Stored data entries
Lemma settlement_credits rows registry height cs : derive_bounty_settlement rows registry height = Ok cs ->
  Forall (credit_from rows) cs.
Proof.
  unfold derive_bounty_settlement. intros H. destruct (ofold _ _ _) as [st| |] eqn:E; try discriminate H. injection H as <-.
  assert (Hgo : forall l st0, (forall s, s ∈ l -> s ∈ rows) -> Forall (credit_from rows) (st_credits st0) ->
    ofold (settle_row registry height) st0 l = Ok st -> Forall (credit_from rows) (st_credits st)).
  { induction l as [|s l IH]; intros st0 Hsub H0 Hl; [by injection Hl as <-|].
    cbn [ofold] in Hl. destruct (settle_row registry height st0 s) as [st1| |] eqn:Es; try discriminate Hl. cbn [obind] in Hl.
    apply (IH st1); [intros; apply Hsub; by right| |done]. eapply settle_row_credits; [apply Hsub; by left|done|exact Es]. }
  by apply (Hgo rows (mkSettlement [] ∅ ∅)).
Qed.

(** ** The ledger follows the replay *)

Lemma apply_rewards cs : forall m m', Forall (fun c => pays (pc_amount c)) cs -> ofold apply_credit m cs = Ok m' ->
  sfor apply_reward_credit cs m = (m', Ok tt).
Proof.
  induction cs as [|c cs IH]; intros m m' Hp H; [by injection H as <-|]. apply Forall_cons in Hp as [(n & Hn & Hz) Hp].
  cbn [ofold] in H. unfold apply_credit at 1 in H. rewrite Hn in H. cbn [ok_or obind] in H.
  destruct (checked_credit m (pc_pk c) n) as [m1| |] eqn:Ec; try discriminate H. cbn [map_err obind] in H.
  cbn [sfor]. unfold sbind, apply_reward_credit at 1. rewrite Hn, (proj2 (N.eqb_neq _ _) Hz), Ec. by apply IH.
Qed.

Definition as_reward (c : PromotedBountyCredit) : PersistedCredit := mkPersistedCredit (pbc_prover c) (pbc_amount c).

Lemma bounty_as_rewards cs : forall st st', ofold apply_bounty_credit st cs = Ok st' ->
  ofold apply_credit st.1 (map as_reward cs) = Ok st'.1.
Proof.
  induction cs as [|c cs IH]; intros st st' H; [by injection H as <-|]. cbn [ofold map] in H |- *.
  unfold apply_bounty_credit at 1 in H. unfold apply_credit at 1. cbn [as_reward pc_amount pc_pk].
  destruct (parse_uint u128_max (pbc_amount c)) as [n|]; [|discriminate H]. cbn [ok_or obind] in H |- *.
  destruct (checked_credit st.1 _ n) as [m1| |]; try discriminate H. cbn [map_err obind] in H |- *.
  destruct (checked_credit st.2 _ n) as [m2| |]; try discriminate H. cbn [map_err obind] in H. by apply IH in H.
Qed.

Section Rewards.
Context {X : Externals} (policy : EvidencePolicy) (params : option GenesisParams) (network : option string).
Context (registry : FamilyManifestRegistry).
Lemma nonce_spent_once_witness : nonce_contains NonceDemo.first.1.2 NonceDemo.pk "n-1" = true.
Proof.
  assert (Hok : NonceDemo.first.2 = Ok true) by (vm_compute; reflexivity).
  assert (Hrun : nonce_run "nonces" NonceDemo.first.1 [(NonceDemo.pk, "n-1")] [(NonceDemo.pk, "n-1")]).
  { refine (nonce_burn "nonces" (NonceDemo.host, es_init) [] [] NonceDemo.pk "n-1" append_ok NonceDemo.first.1 (Ok true) _ eq_refl _).
    - by apply nonce_start.
    - rewrite <- Hok. apply surjective_pairing. }
  destruct (nonce_spent_once "nonces" NonceDemo.first.1 _ _ Hrun) as (_ & H & _). apply H. by left.
Defined.
(** [while bucket.front().is_some_and(|ts| *ts < cutoff) { bucket.pop_front(); }]. *)
Fixpoint drop_stale (cutoff : N) (bucket : list N) : list N :=
  match bucket with
  | ts :: rest => if ts <? cutoff then drop_stale cutoff rest else bucket
  | [] => []
  end.

(** The global sweep of a full table. *)
Definition sweep (cutoff : N) (st : gmap string (list N)) : gmap string (list N) :=
  filter (fun entry => entry.2 <> []) (drop_stale cutoff <$> st).

Definition http_admit (rl : HttpRateLimiter) (ip : string) (now_ms : N) : HttpRateLimiter * bool :=
  let cutoff := now_ms - hr_window_ms rl in
  let full (st : gmap string (list N)) := MAX_ACTIVE_HTTP_RATE_SOURCE_IPS <=? N.of_nat (size st) in
  let at_cap := negb (bool_decide (is_Some (hr_state rl !! ip))) && full (hr_state rl) in
  let st := if at_cap then sweep cutoff (hr_state rl) else hr_state rl in
  if at_cap && full st then (set_buckets rl st, false)
  else
    let bucket := drop_stale cutoff (default [] (st !! ip)) in
    if hr_quota rl <=? len bucket then (set_buckets rl (<[ip := bucket]> st), false)
    else (set_buckets rl (<[ip := bucket ++ [now_ms]]> st), true).

(** A history of requests: the limiter, the time of the last one, and the
    admitted requests. The clock does not run backwards. *)
Inductive http_run (quota window : N) : HttpRateLimiter -> N -> list (string * N) -> Prop :=
| http_start : http_run quota window (http_rate_limiter_new quota window) 0 []
| http_request rl last admitted ip now rl' ok : http_run quota window rl last admitted -> last <= now ->
    http_admit rl ip now = (rl', ok) ->
    http_run quota window rl' now (if ok then admitted ++ [(ip, now)] else admitted).

(** The admission times of one source, and those in a window that ends at [t]. *)
Definition times_of (ip : string) (admitted : list (string * N)) : list N :=
  base.omap (fun '(a, t) => if String.eqb a ip then Some t else None) admitted.

Definition recent (since : N) (times : list N) : list N := List.filter (fun t => since <=? t) times.

Definition in_window (window t : N) (times : list N) : list N := List.filter (fun x => (t - window <=? x) && (x <=? t)) times.

(** ** Lemmas *)

Lemma recent_recent c d l : c <= d -> recent d (recent c l) = recent d l.
Proof.
  intros Hcd. unfold recent. induction l as [|x l IH]; [done|]. cbn [List.filter]. destruct (c <=? x) eqn:E1; cbn [List.filter].
  - by destruct (d <=? x); rewrite IH.
  - destruct (d <=? x) eqn:E2; [|exact IH]. apply N.leb_le in E2. apply N.leb_gt in E1. lia.
Qed.

Lemma recent_app c l k : recent c (l ++ k) = recent c l ++ recent c k.
Proof. apply List.filter_app. Qed.

Lemma recent_sorted c l : Sorted.StronglySorted N.le l -> Sorted.StronglySorted N.le (recent c l).
Proof.
  induction 1 as [|x l H IH Hx]; [constructor|]. unfold recent. cbn [List.filter]. destruct (c <=? x); [|exact IH].
  constructor; [exact IH|]. apply Forall_forall. intros y [Hy _]%list_elem_of_In%List.filter_In.
  by apply (proj1 (Forall_forall _ _) Hx), list_elem_of_In.
Qed.

Lemma drop_stale_recent c l : Sorted.StronglySorted N.le l -> drop_stale c l = recent c l.
Proof.
  induction 1 as [|x l H IH Hx]; [done|]. unfold recent. cbn [drop_stale List.filter].
  destruct (x <? c) eqn:E; [apply N.ltb_lt in E|apply N.ltb_ge in E].
  - by rewrite (proj2 (N.leb_gt c x)) by done.
  - rewrite (proj2 (N.leb_le c x)) by done. f_equal. symmetry. apply List.forallb_filter_id, List.forallb_forall.
    intros y Hy%list_elem_of_In. apply N.leb_le. pose proof (proj1 (Forall_forall _ _) Hx y Hy). lia.
Qed.
(* ===== verification/P2pLifecycle.v ===== *)
(** * Shutting down peer work (boole-node/src/p2p_lifecycle.rs)

    One stop flag, a gate that mutations pass, and a registry of sockets, used by
    any number of threads. Each atomic access of the code is a step: loads and
    stores of the flag, and acquiring and releasing the two locks. The gate is a
    readers-writer lock whose readers are mutations and whose writer is [stop];
    the registry is behind a mutex. *)

From S2P Require Import Prelude.

(** Where a thread is. *)
Inductive Pc :=
| Idle                  (* outside *)
| AtGate                (* [begin_mutation]: read guard taken, flag not yet read *)
| Mutating              (* [begin_mutation] gave a permit *)
| Registering (id : N)  (* [register]: mutex taken, flag read as unset *)
| Requested             (* [request_stop]: flag stored *)
| Closed                (* [request_stop] returned: sockets shut, waiters woken *)
| Barred                (* [stop]: write guard taken *)
| Stopped.              (* [stop] returned *)

#[export] Instance Pc_eq_dec : EqDecision Pc.
Proof. solve_decision. Defined.

(** The flag, the registered sockets (whether each is open), the threads. *)
Record P2pLifecycle := mkLifecycle {
  lc_stopped : bool;
  lc_next_socket_id : N;
  lc_sockets : gmap N bool;
  lc_threads : list Pc
}.

Definition lifecycle_new (threads : nat) : P2pLifecycle := mkLifecycle false 1 ∅ (replicate threads Idle).

Definition move (l : P2pLifecycle) (t : nat) (pc : Pc) : P2pLifecycle :=
  mkLifecycle (lc_stopped l) (lc_next_socket_id l) (lc_sockets l) (<[t := pc]> (lc_threads l)).

(** The locks, by who holds them. *)
Definition reads_gate (pc : Pc) : bool := match pc with AtGate | Mutating => true | _ => false end.
Definition holds_gate (pc : Pc) : bool := match pc with AtGate | Mutating | Barred => true | _ => false end.
Definition holds_registry (pc : Pc) : bool := match pc with Registering _ => true | _ => false end.
Definition nobody (holds : Pc -> bool) (l : P2pLifecycle) : Prop := Forall (fun pc => holds pc = false) (lc_threads l).
Definition ticket_json (body : option Value) : stm LocalNodeState HttpError TicketReply :=
  let! ticket_body := slift (ok_or (match body with Some (VObject m) => Some m | _ => None end) HttpBadRequest) in
  do! slift (ofold (fun _ key => ensure (existsb (String.eqb key) TICKET_BODY_FIELDS) (HttpUnexpectedField key)) tt ticket_body.*1);
  let! c_str := slift (required_string ticket_body "c") in
  let! pk_str := slift (required_string ticket_body "pk") in
  let! n_str := slift (required_string ticket_body "n") in
  let! c := slift (hex32_or "c" c_str) in
  let! pk := slift (hex32_or "pk" pk_str) in
  let! n := slift (hex32_or "n" n_str) in
  let! newly_observed := on_node (fun _ => HttpBadRequest) (observe_ticket_from_body ticket_body) in
  let! s := sget in
  do! slift (ensure (newly_observed || has_observed_ticket (rt_rate_limiter (ls_runtime s)) pk_str c_str n_str)
               HttpTicketObservationUnavailable);
  let result := ticket c pk n (t_ticket (cp_thresholds (rc_policy (rt_config (ls_runtime s))))) in
  sret (mkTicketReply (to_hex (tr_hash_bytes result)) (tr_valid result)).

(** ** The handlers *)

Definition session_register_handler (env : Env) (io : RouteIo) (body : option Value) : stm LocalNodeState HttpError SessionState :=
  write_guarded env (session_register_json env io body).
Definition session_revoke_handler (env : Env) (io : RouteIo) (session_pk : string) (body : option Value)
    : stm LocalNodeState HttpError SessionState :=
  write_guarded env (session_revoke_json env io session_pk body).
Definition receipt_post_handler (env : Env) (io : RouteIo) (body : option Value) : stm LocalNodeState HttpError ReceiptCommitment :=
  write_guarded env (receipt_post_json env io body).
Definition bounty_announce_handler (env : Env) (io : RouteIo) (body : option Value) : stm LocalNodeState HttpError Bounty :=
  write_guarded env (bounty_announce_json env io body).
Definition bounty_status_handler (env : Env) (io : RouteIo) (id : string) (body : option Value) : stm LocalNodeState HttpError Bounty :=
  write_guarded env (bounty_status_json env io id body).
Definition ticket_handler (env : Env) (body : option Value) : stm LocalNodeState HttpError TicketReply :=
  write_guarded env (ticket_json body).

End LocalRoutes.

■ **WHAT TO WORK ON**: Give back the records above exactly, limited to the lines between the one holding "lc_stopped : bool;" and the one holding "Definition move (l", inclusive.

■ **ANSWER AREA**:
  lc_stopped : bool;
  lc_next_socket_id : N;
  lc_sockets : gmap N bool;
  lc_threads : list Pc
}.

Definition lifecycle_new (threads : nat) : P2pLifecycle := mkLifecycle false 1 ∅ (replicate threads Idle).

Definition move (l : P2pLifecycle) (t : nat) (pc : Pc) : P2pLifecycle :=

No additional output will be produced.